Given the topical nature of this issue, there are many proposals supporting distance learning across all age ranges.

  1. The Ministry of Education website has a continually evolving portal on distance learning offering “tools for cooperation, exchange of good practice and twinning between schools, training webinars, multimedia content for study, certified platforms, all in full respect of privacy norms, for distance learning”.
    There is also a support community to make learning truly inclusive for everyone: web radio with provisions for sign language for the deaf and audio for the blind and visually impaired, contacts with Territorial Support Centers, autism centers and associations providing support for teachers, students and families. It also directs users to platforms and offers of mini guides for teachers in addition to much more multi-media material.

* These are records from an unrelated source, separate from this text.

(* ===== verification/HostCli.v ===== *)
(** The command line of the host tool ([aegistoken-host/src/cli.rs]): argument parsing,
    the acquisition of secrets, the management commands, provisioning and the
    acceptance checks. A text that is shown is a value of [CliError] or [Printed]; its
    arguments are what the message contains besides fixed words. *)

From S2P Require Import Prelude Errors States Codec Hardware Storage PowerFail Config Crypto Update Management Housekeeping.
From S2P Require Import Text HostPiv HostManagement.

Local Open Scope Z_scope.

Inductive CliError :=
| InvalidNumber (value : str) | OutOfRange (value : str)
| SecretOption (name : str) | TakesNoValue (name : str) | UnknownOption (name : str) | MissingValue (name : str)
| Misplaced (name : string) | NeedsPipe | NoTerminal | OldKeyAlone | KeysDiffer | StdinFailed | PromptFailed
| BadSecret (e : InputError) | ManagementKeyLength (n : Z)
| MissingArgument (what : string) | PositionalKey | PositionalUri | UnexpectedPositional | NeedsOneName | NoSubcommand
| UnknownSubcommand
| DeviceFailed (e : Error) | UnknownCommandName (name : str) | NeedsPayload | NeedsCode | CannotRead (path : str)
| BadPayload (value : str) | OddPayload
| DecodeFailed | UnknownProvisionOption (arg : str) | BadProduct | NotCandidate (gpio mask : Z) | UnknownBehavior (name : str)
| EncodeFailed | SetRefused (status : Z) | CommitRefused (status : Z).

Definition same (s : str) (name : string) : bool := bytes_eqb s (lit name).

  2. The UNESCO portal also offers various solutions, platforms and advice for teachers and families about how to provide psychosocial support during such a complex time.

  3. The INDIRE (Istituto Nazionale di Documentazione, Innovazione e Ricerca Educativa) platform, in accordance with the Ministry of Education and thanks to support from the network of schools of the “Educational Avantgarde” (Avanguardie educative) and “Small Schools” (Piccole Scuole) movements and from the European Community’s eTwinning program, supplies tools and support for teachers and school administrators in adopting distance learning methodologies. The site provides video tutorials that explain how to record a lesson or hold one live on the most commonly-used online platforms, in addition to a series of interesting webinars available to everyone about how to make topics and subjects clearer and more interesting without being in the classroom. Aspects linked to information security and privacy and pedagogy are also discussed.

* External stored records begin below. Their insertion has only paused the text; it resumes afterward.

Lemma spawnObject_entities (width height : float) (a : App) :
  trailRef (spawnObject' width height a) = trailRef a
  /\ exists spawned,
       objectsRef (spawnObject' width height a) = objectsRef a ++ spawned
       /\ Forall (fun obj => obj_sliced obj = false) spawned.
Proof.
  unfold spawnObject. destruct (levelData a) as [level|].
  - split; [reflexivity|]. eexists [_]. split; [reflexivity|].
    constructor; [reflexivity|constructor].
  - split; [reflexivity|]. exists []. split; [now rewrite app_nil_r|constructor].
Qed.

(** In Playing, with a canvas, the trail after [gameLoop] is the trail after
    the Trail Builder's part of the tick. *)
Lemma gameLoop_trail (time : float) (cv : Canvas) (camera : option Capture) (a : App) :
  gameState a = PLAYING ->
  trailRef (gameLoop' time (Some cv) camera a) =
  trailRef (trailTick Math_hypot (fst (detectMotion camera a)) (snd (detectMotion camera a))).
Proof.
  intros Hplaying. unfold gameLoop. rewrite Hplaying. cbn [GameState_eqb negb].
  destruct (detectMotion camera a) as [motion a1]. cbn [fst snd].
  set (a2 := set_particlesRef _ (trailTick Math_hypot motion a1)).
  pose proof (forEachObject_trail (objectsRef a2) a2) as Hloop.
  destruct (forEachObject' (objectsRef a2) a2) as [objs a3]. cbn [snd] in Hloop.
  match goal with |- context [if ?c then _ else _] => destruct c end.
  - cbn [trailRef set_lastSpawnTimeRef].
    rewrite (proj1 (spawnObject_entities _ _ _)). cbn [trailRef set_objectsRef].
    rewrite Hloop. reflexivity.
  - cbn [trailRef set_objectsRef]. rewrite Hloop. reflexivity.
Qed.

(** In Playing, with a canvas, no object that [gameLoop] leaves in the
    active set is sliced: the objects sliced in a tick are gone when it
    ends. *)
Lemma gameLoop_drops_sliced (time : float) (cv : Canvas) (camera : option Capture) (a : App) :
  gameState a = PLAYING ->
  Forall (fun obj => obj_sliced obj = false) (objectsRef (gameLoop' time (Some cv) camera a)).
Proof.
  intros Hplaying. unfold gameLoop. rewrite Hplaying. cbn [GameState_eqb negb].
  destruct (detectMotion camera a) as [motion a1].
  set (a2 := set_particlesRef _ (trailTick Math_hypot motion a1)).
  destruct (forEachObject' (objectsRef a2) a2) as [objs a3].
  set (kept := filter _ objs).
  assert (Hkept : Forall (fun obj => obj_sliced obj = false) kept).
  { apply Forall_forall. intros obj Hin. apply filter_In in Hin.
    destruct Hin as [_ Hkeep]. apply andb_prop in Hkeep.
    apply negb_true_iff. exact (proj2 Hkeep). }
  match goal with |- context [if ?c then _ else _] => destruct c end.
  - cbn [objectsRef set_lastSpawnTimeRef].
    destruct (spawnObject_entities (cv_width cv) (cv_height cv) (set_objectsRef kept a3))
      as [_ [spawned [-> Hspawned]]].
    cbn [objectsRef set_objectsRef]. apply Forall_app. split; assumption.
  - exact Hkept.
Qed.

End TickFacts.

(** A tick on a round with one target on the blade: the target is sliced and
    leaves the active set, sixteen particles fly, the score is 10, the combo
    1, one cue is played, one timeout is pending and the three trail points
    have faded once. *)
Example one_target_tick :
  let a := gameLoop half no_trig no_trig no_hypot no_index no_digits 0 (Some playfield)
             None one_target in
  objectsRef a = []
  /\ length (particlesRef a) = 16%nat
  /\ (scoreRef a, score a, comboRef a, combo a, livesRef a) = (10, 10, 1, 1, 3)%Z
  /\ played a = [snd_hit]
  /\ pendingTimeouts a = [(1%nat, 1500%Z)]
  /\ map tp_life (trailRef a) = [0.88; 0.88; 0.88]%float
  /\ gameState a = PLAYING.
Proof. vm_compute. repeat split. Qed.

(** The numbers behind the tangent bubble: from (20,0) the closest point
    comes out as (41,28) and the squared distance as 2500; from (86,88) the
    closest point comes out a rounding error away and the squared distance
    just below 2500.  In exact arithmetic there is no hit either way. *)
Example tangent_bubble :
  (Spec.closest_point (20, 0) (86, 88) (1, 58) = (41, 28)
   /\ Spec.sq_dist (1, 58) (Spec.closest_point (20, 0) (86, 88) (1, 58)) = 2500
   /\ Spec.closest_point (86, 88) (20, 0) (1, 58) = (41, 28.000000000000007)
   /\ Spec.sq_dist (1, 58) (Spec.closest_point (86, 88) (20, 0) (1, 58))
      = 2499.9999999999995)%float
  /\ checkCollision (exact_point (mkTrailPoint 20 0 1)) (exact_point (mkTrailPoint 86 88 1))
       (exact_object tangent_bubbleQ) = false
  /\ checkCollision (exact_point (mkTrailPoint 86 88 1)) (exact_point (mkTrailPoint 20 0 1))
       (exact_object tangent_bubbleQ) = false.
Proof. vm_compute. repeat split. Qed.

(** * Further properties *)

Module F64Order.
Import F64.
Local Open Scope float_scope.

Lemma SFcompare_antisym (x y : spec_float) :
  SFcompare y x = option_map CompOpp (SFcompare x y).
Proof.
  destruct x as [sx|sx| |sx mx ex], y as [sy|sy| |sy my ey]; cbn;
    try reflexivity;
    try (destruct sx; reflexivity); try (destruct sy; reflexivity);
    try (destruct sx, sy; reflexivity).
  destruct sx, sy; cbn; try reflexivity;
    rewrite (Z.compare_antisym ex ey); destruct (ex ?= ey)%Z; cbn; try reflexivity;
    change (Pos.compare_cont Eq my mx) with (Pos.compare_cont (CompOpp Eq) my mx);
    rewrite <- Pos.compare_cont_antisym;
    destruct (Pos.compare_cont Eq mx my); reflexivity.
Qed.

Lemma not_NaN_is_nan (a : float) : is_nan a = false -> ~ NaN a.
Proof.
  unfold NaN, is_nan. rewrite FloatAxioms.eqb_spec. intros Hnan Heq.
  rewrite Heq in Hnan. discriminate Hnan.
Qed.

Lemma compare_defined (a b : float) :
  is_nan a = false -> is_nan b = false ->
  exists c, SFcompare (Prim2SF a) (Prim2SF b) = Some c.
Proof.
  intros Ha Hb. apply not_NaN_is_nan in Ha, Hb. unfold NaN in *.
  destruct (Prim2SF a) as [sa|sa| |sa ma ea]; try contradiction;
    destruct (Prim2SF b) as [sb|sb| |sb mb eb]; try contradiction;
    cbn; eexists; reflexivity.
Qed.

Lemma ltb_leb (a b : float) : (a <? b) = true -> (a <=? b) = true.
Proof.
  rewrite ltb_spec, leb_spec. unfold SFltb, SFleb.
  destruct (SFcompare (Prim2SF a) (Prim2SF b)) as [[| |]|]; congruence.
Qed.

Lemma leb_refl (a : float) : is_nan a = false -> (a <=? a) = true.
Proof.
  unfold is_nan. rewrite FloatAxioms.eqb_spec, leb_spec. unfold SFeqb, SFleb.
  destruct (SFcompare (Prim2SF a) (Prim2SF a)) as [[| |]|]; cbn; congruence.
Qed.

(** Two numbers, neither NaN and neither below the other, are below or equal
    to each other both ways. *)
Lemma not_ltb_leb (a b : float) :
  is_nan a = false -> is_nan b = false ->
  (a <? b) = false -> (b <? a) = false ->
  (a <=? b) = true /\ (b <=? a) = true.
Proof.
  intros Ha Hb. rewrite !ltb_spec, !leb_spec. unfold SFltb, SFleb.
  rewrite (SFcompare_antisym (Prim2SF a) (Prim2SF b)).
  destruct (compare_defined a b Ha Hb) as [c ->]. cbn.
  destruct c; cbn; intros; split; congruence.
Qed.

  4. The Fondazione Treccani Cultura, which we support, has established the Strade Maestre (Teaching Roads) projectInclusionaccessibilitysharingcollaboration and specialization are the tools, or roads to learning, offered by the digital learning platform Treccani Scuola.
    Dedicated to students, teachers and educational institutions, and accessible free of charge at school or remotely on computer, tablet and smartphone, it offers an on-demand study support service with a group of teachers selected by Treccani, in addition to interactive and immersive tools, multimedia courses, certified content, a community where students and teachers from all over Italy can meet and share material and best practices, and a constantly evolving digital archive.
    There are tools available to students with specific reading and learning difficulties to assist in independent and more effective study, such as magnification, annotation and text summaries. There are exercises and tests for individuals and classes to follow the learning phases, extremely useful for preparing for the state exam in particular, which provide immediate feedback, thereby helping teachers manage assessment at a distance and monitor the progress of the entire class.

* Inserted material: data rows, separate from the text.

(** [try { body } catch (err) { handler }]: state changes made before the
    throw stay. *)
Definition try_catch {A} (body : M A) (handler : string -> M A) : M A :=
  fun w =>
    match body w with
    | (Ok a, w') => (Ok a, w')
    | (Thrown e, w') => handler e w'
    end.

Declare Scope handler_scope.
Delimit Scope handler_scope with handler.
Notation "x <- m ;; k" := (bind m (fun x => k))
  (at level 61, m at next level, right associativity) : handler_scope.
Notation "m ;; k" := (bind m (fun _ => k))
  (at level 61, right associativity) : handler_scope.
Local Open Scope handler_scope.

Definition gets {A} (f : Sys -> A) : M A := fun w => (Ok (f w), w).
Definition modify (f : Sys -> Sys) : M unit := fun w => (Ok tt, f w).

(** Final system state of a computation, whatever its result. *)
Definition exec {A} (m : M A) (w : Sys) : Sys := snd (m w).

(** [None] raises, [Some v] continues with [v]. *)
Definition or_throw {A} (err : string) (o : option A) : M A :=
  match o with
  | Some a => ret a
  | None => throw err
  end.

Definition with_st (f : State -> State) (w : Sys) : Sys :=
  {| st := f (st w); wsRef := wsRef w; sockets := sockets w;
     pendingStart := pendingStart w; pendingSend := pendingSend w;
     trace := trace w |}.

Definition emit (e : Effect) : M unit :=
  modify (fun w =>
    {| st := st w; wsRef := wsRef w; sockets := sockets w;
       pendingStart := pendingStart w; pendingSend := pendingSend w;
       trace := trace w ++ [e] |}).

Definition set_wsRef (r : option nat) : M unit :=
  modify (fun w =>
    {| st := st w; wsRef := r; sockets := sockets w;
       pendingStart := pendingStart w; pendingSend := pendingSend w;
       trace := trace w |}).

  5. UNICEF Italia offers content that is aimed more at emotional than educational support, with short video lessons on various topics, creative ideas, animated readings from illustrated books, and video workshops for the youngest, meanwhile Telefono Azzurro keeps its listening and emergency lines open every day, 24 hours a day, in addition to providing advice on how to help children and adolescents recognize and manage fear, how to talk to children and answer their questions, plus activities to do at home.